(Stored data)
-=-=-
(* ===== verification/Protocol.v ===== *)
(** * The Language Server Protocol types the server works on

    The structures of [go.lsp.dev/protocol] that the sources read and write,
    with the fields they use.  A [uint32] is a [Z]; conversions to and from
    other widths are written where the code makes them.  A document URI is the
    string it is in Go. *)

From stdpp Require Import base gmap list strings.
From Stdlib Require Import ZArith.
From S2P Require Import Prelude.

Abbreviation URI := string (only parsing).

Record Position := mkPosition { Line : Z; Character : Z }.
Record Range := mkRange { RStart : Position; REnd : Position }.
Record Location := mkLocation { LocURI : URI; LocRange : Range }.
Record TextEdit := mkTextEdit { EditRange : Range; NewText : bytes }.
Record TextDocumentItem := mkTextDocumentItem {
  DocURI : URI; LanguageID : string; Version : Z; Text : bytes
}.
Record TextDocumentContentChangeEvent := mkChange {
  ChangeRange : Range; ChangeText : bytes
}.

#[export] Instance Position_eq_dec : EqDecision Position.
Proof. solve_decision. Defined.
#[export] Instance Range_eq_dec : EqDecision Range.
Proof. solve_decision. Defined.
#[export] Instance Position_countable : Countable Position.
Proof.
  apply (inj_countable' (λ p, (Line p, Character p)) (λ q, mkPosition q.1 q.2)).
  by intros [].
Defined.
#[export] Instance Range_countable : Countable Range.
Proof.
  apply (inj_countable' (λ r, (RStart r, REnd r)) (λ q, mkRange q.1 q.2)).
  by intros [].
Defined.

(** Order of positions in a text: by line, then by character. *)
Definition pos_le (p q : Position) : Prop :=
  (Line p < Line q ∨ (Line p = Line q ∧ Character p ≤ Character q))%Z.
#[export] Instance pos_le_dec : RelDecision pos_le.
Proof. intros p q. unfold pos_le. apply _. Defined.

(** The zero values Go gives to declared variables. *)
Definition zero_Position : Position := mkPosition 0 0.
Definition zero_Range : Range := mkRange zero_Position zero_Position.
-=-=-
Exercise details
Take the line holding "#[export] Instance Range_countable" and all lines after it through the end of the data, and set them down exactly.

Answer to this task
#[export] Instance Range_countable : Countable Range.
Proof.
  apply (inj_countable' (λ r, (RStart r, REnd r)) (λ q, mkRange q.1 q.2)).
  by intros [].
Defined.

(** Order of positions in a text: by line, then by character. *)
Definition pos_le (p q : Position) : Prop :=
  (Line p < Line q ∨ (Line p = Line q ∧ Character p ≤ Character q))%Z.
#[export] Instance pos_le_dec : RelDecision pos_le.
Proof. intros p q. unfold pos_le. apply _. Defined.

(** The zero values Go gives to declared variables. *)
Definition zero_Position : Position := mkPosition 0 0.
Definition zero_Range : Range := mkRange zero_Position zero_Position.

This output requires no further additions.